Two years ago, just before midnight on a sweltering night in a town in northeastern Nigeria, men carrying AK-47s stormed into the Chibok Government Secondary School.
What happened next would bring global attention to the Islamist group Boko Haram, which had been haunting Nigeria for years. It would unite activists around the world, including first lady Michelle Obama, around the hashtag #BringBackOurGirls. It would prompt the United States to dispatch surveillance drones and military trainers to West Africa.
The militants kidnapped 276 schoolgirls. Several dozen of them were able to escape. But two years later, even as the Nigerian, Cameroonian and Chadian militaries have pushed Boko Haram out of many of its former strongholds, 219 of the girls remain missing.
Where are they?
"I assure you that I go to bed and wake up every day with the Chibok girls on my mind," Nigeria's president, Muhammadu Buhari, said earlier this year.
But his efforts have not resulted in the return of any of the girls. Thousands of other Boko Haram victims have been released, recounting stories of forced marriage and sexual slavery. But not the Chibok girls. Most Nigerian and Western officials say the girls have been taken to a remote part of the Sambisa forest, a former game reserve in northeastern Nigeria, where they are being closely guarded by the militants.
New footage obtained by CNN, thought to have been shot last December, shows around 15 young women are seen bowing their heads and looking scared as they hesitantly answer his questions. It is evidence that at least some of the girls may still be alive and are being held captive by Boko Haram militants.
The footage was shared with the girls' parents, and in the CNN video they can be seen bursting into tears as they recognise their daughters and finally have some hope to cling to.
"My Saratu!" cries one mother, reaching out to touch the image of her 17-year-old on the laptop screen.

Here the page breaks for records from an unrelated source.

(* ===== verification/ConfigDefaults.v ===== *)
(** * The default configuration

    [Config::defaults] of [main.rs], on the fields the rate controller reads. *)

From S2P Require Import Prelude RateLimits CapturePolicy Binary64 ControllerConfig.

Local Open Scope N_scope.

(** The defaults but for the minimum of the download, the threshold of activity and the interval
    of the loaded probe. *)
Definition defaults_but (min_dl active_thr loaded_interval : f64) : Config := {|
  manage_sqm := true;
  dl_if := "ifb-wan";
  ul_if := "wan";
  route_check_interval_s := f64_of_N 2;
  adjust_dl_shaper_rate := true;
  adjust_ul_shaper_rate := true;
  min_dl_shaper_rate_kbps := min_dl;
  base_dl_shaper_rate_kbps := f64_of_N DEFAULT_BASE_DL_SHAPER_RATE_KBPS;
  max_dl_shaper_rate_kbps := f64_of_N DEFAULT_MAX_DL_SHAPER_RATE_KBPS;
  min_ul_shaper_rate_kbps := f64_of_N DEFAULT_MIN_UL_SHAPER_RATE_KBPS;
  base_ul_shaper_rate_kbps := f64_of_N DEFAULT_BASE_UL_SHAPER_RATE_KBPS;
  max_ul_shaper_rate_kbps := f64_of_N DEFAULT_MAX_UL_SHAPER_RATE_KBPS;
  adaptive_ceiling_enabled := false;
  adaptive_ceiling_dl_cap_kbps := f64_of_N DEFAULT_MAX_DL_SHAPER_RATE_KBPS;
  adaptive_ceiling_ul_cap_kbps := f64_of_N DEFAULT_MAX_UL_SHAPER_RATE_KBPS;
  adaptive_ceiling_dl_safe_kbps := f64_zero;
  adaptive_ceiling_ul_safe_kbps := f64_zero;
  adaptive_ceiling_dl_evidence := "legacy_unverified";
  adaptive_ceiling_ul_evidence := "legacy_unverified";
  adaptive_ceiling_hold_time_s := f64_of_N 20;
  adaptive_ceiling_growth_percent := f64_of_N 3;
  adaptive_ceiling_probe_duration_s := f64_of_N 8;
  adaptive_ceiling_cooldown_s := f64_of_N 30;
  adaptive_ceiling_failed_bound_ttl_s := f64_of_N 900;
  transport_latency_enabled := false;
  transport_controller_enabled := false;
  transport_probe_backend := "websocket";
  transport_probe_endpoint := "wss://ping-bufferbloat.libreqos.com/ws";
  transport_probe_idle_interval_s := f64_of_N 15;
  transport_probe_loaded_interval_s := loaded_interval;
  transport_probe_timeout_s := 5;
  transport_load_hold_s := f64_of_N 3;
  transport_cpu_max_percent := f64_of_N 85;
  rating_load_window_s := f64_of_N 2;
  rating_load_enter_ratio := f64_lit 6 10;
  rating_load_exit_ratio := f64_lit 4 10;
  rating_load_hold_s := f64_one;
  rating_load_dropout_s := f64_lit 15 10;
  rating_load_min_kbps := f64_of_N 2000;
  rating_load_dominance_ratio := f64_lit 15 10;
  rating_capture_min_enter_ratio := f64_lit 15 100;
  rating_capture_peak_factor := f64_lit 35 100;
  rating_capture_contamination_ratio := f64_lit 1 10;
  rating_capture_ack_ratio := f64_lit 8 100;
  rating_capture_quiet_s := 5;
  rating_capture_quiet_timeout_s := 30;
  rating_capture_quiet_ratio := f64_lit 5 100;
  rating_capture_quiet_min_kbps := f64_of_N 1000;
  rating_episode_gap_s := f64_of_N 30;
  quality_target_delay_ms := f64_of_N 30;
  quality_search_max_steps := 3;
  quality_search_observe_s := f64_of_N 6;
  quality_search_cooldown_s := f64_of_N 900;
  throughput_guard_enabled := true;
  throughput_guard_retention_percent := f64_of_N 80;
  throughput_guard_dl_floor_kbps := f64_zero;
  throughput_guard_ul_floor_kbps := f64_zero;
  throughput_reference_dl_p20_kbps := f64_zero;
  throughput_reference_dl_p50_kbps := f64_zero;
  throughput_reference_ul_p20_kbps := f64_zero;
  throughput_reference_ul_p50_kbps := f64_zero;
  connection_active_thr_kbps := active_thr;
  connection_stall_thr_kbps := f64_of_N 10;
  startup_wait_s := f64_zero;
  sustained_idle_sleep_thr_s := f64_of_N 60;
  if_up_check_interval_s := f64_of_N 10;
  global_ping_response_timeout_s := f64_of_N 10;
  irtt_session_duration_m := f64_of_N 10;
  reflectors := standard_reflectors;
  no_pingers := 6;
  reflector_ping_interval_s := f64_lit 3 10;
  reflector_health_check_interval_s := f64_one;
  reflector_response_deadline_s := f64_one;
  reflector_misbehaving_detection_window := 60;
  reflector_misbehaving_detection_thr := 3;
  reflector_replacement_interval_mins := f64_of_N 60;
  reflector_comparison_interval_mins := f64_one;
  reflector_sum_owd_baselines_delta_thr_ms := f64_of_N 20;
  reflector_owd_delta_ewma_delta_thr_ms := f64_of_N 10;
  monitor_achieved_rates_interval_ms := 200;
  monitor_cpu_usage_interval_ms := 2000;
  bufferbloat_detection_window := 6;
  bufferbloat_detection_thr := 3;
  high_load_thr := f64_lit 75 100;
  dl_owd_delta_delay_thr_ms := f64_of_N 30;
  ul_owd_delta_delay_thr_ms := f64_of_N 30;
  dl_avg_owd_delta_max_adjust_up_thr_ms := f64_of_N 10;
  ul_avg_owd_delta_max_adjust_up_thr_ms := f64_of_N 10;
  dl_avg_owd_delta_max_adjust_down_thr_ms := f64_of_N 60;
  ul_avg_owd_delta_max_adjust_down_thr_ms := f64_of_N 60;
  alpha_baseline_increase := f64_lit 1 1000;
  alpha_baseline_decrease := f64_lit 9 10;
  alpha_delta_ewma := f64_lit 95 1000;
  shaper_rate_min_adjust_down_bufferbloat := f64_lit 99 100;
  shaper_rate_max_adjust_down_bufferbloat := f64_lit 75 100;
  shaper_rate_min_adjust_up_load_high := f64_one;
  shaper_rate_max_adjust_up_load_high := f64_lit 104 100;
  shaper_rate_adjust_down_load_low := f64_lit 99 100;
  shaper_rate_adjust_up_load_low := f64_lit 101 100;
  bufferbloat_refractory_period_ms := 300;
  decay_refractory_period_ms := 1000;
  dl_max_wire_packet_size_bits := 0;
  ul_max_wire_packet_size_bits := 0
|}.

Definition defaults : Config :=
  defaults_but (f64_of_N DEFAULT_MIN_DL_SHAPER_RATE_KBPS) (f64_of_N 2000) f64_one.

(** They pass every check, on 32 and 64 bits. *)
Example defaults_accepted :
  validate 4294967295 defaults = Ok tt ∧ validate u64_max defaults = Ok tt.
Proof. by vm_compute. Qed.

In fact, there have been repeated signs the girls are still alive and in captivity somewhere in Nigeria.
The initial failure of Nigerian officials and the military to rescue the girls brought international condemnation and contributed to President Goodluck Jonathan's loss in elections last year.
He at first denied there had been a mass abduction, but was soon forced to accept help from other countries. The United States, Britain and France were among those who sent advisers, including hostage negotiators.
US and British drones located at least one group of about 80 of the girls, but Nigeria's government and military took no action.
Andrew Pocock, British high commissioner to Nigeria until last year, told The Sunday Times magazine last month that the military feared the girls might be hurt if they attempted a ground or air rescue. "You might have rescued a few, but many would have been killed," he said. "You were damned if you do and damned if you don't."
Nigeria's military has cited the same fears. Yet they have attacked towns and villages where Boko Haram has held thousands of civilians captive, reporting last week that soldiers had rescued 11,595 hostages since February 26.
Here's what we know about Boko Haram's reign that might help us understand what the missing girls have endured, and what would await them if they are rescued.
1. While militants have publicly accused Nigeria's secular government of being an affront to Islam, their victims say the group's members appeared much more interested in expanding their campaign of sexual violence than governing their self-proclaimed caliphate. Many of Boko Haram's victims became pregnant while in captivity. Most experts expect that the majority of the Chibok girls have already delivered the babies of their captors. And if they are released, like the other victims, they will likely be regarded with deep suspicion.
2. Boko Haram has leveled a number of the cities and villages that it once occupied, leaving more than 2 million people without homes. In Chibok, homes were burned to the ground. The secondary school was destroyed. The Nigerian government says it has begun rebuilding the part of the country ravaged by war: a multibillion-dollar project. But so far there is little evidence of progress.
3. Some girls abducted by Boko Haram have recently carried out suicide bombings. The number of children involved in such blasts grew tenfold, from four in 2014 to 44 in 2015, according to a report released by the U.N. children's agency on Tuesday. Many Nigerians wonder: Were the Chibok girls brainwashed by their captors? Will they be forced into becoming attackers themselves?
4. The Nigerian military's campaign to dislodge Boko Haram might not be enough to locate the girls. The army has proven itself capable of conducting offensives in cities and towns, but the Sambisa forest is another tactical challenge entirely - dense, remote and vast. The leader of a different group, the Lord's Resistance Army, Joseph Kony, has been lurking for years near the borders of Sudan, South Sudan and the Central African Republic. The forces trying to find him include 100 U.S. troops. But the effort has yielded nothing. Some say that's a cautionary tale for the quest to find the Chibok girls and Boko Haram's top leadership. That top leadership, by the way, includes a number of teenage boys, according to the Nigerian military.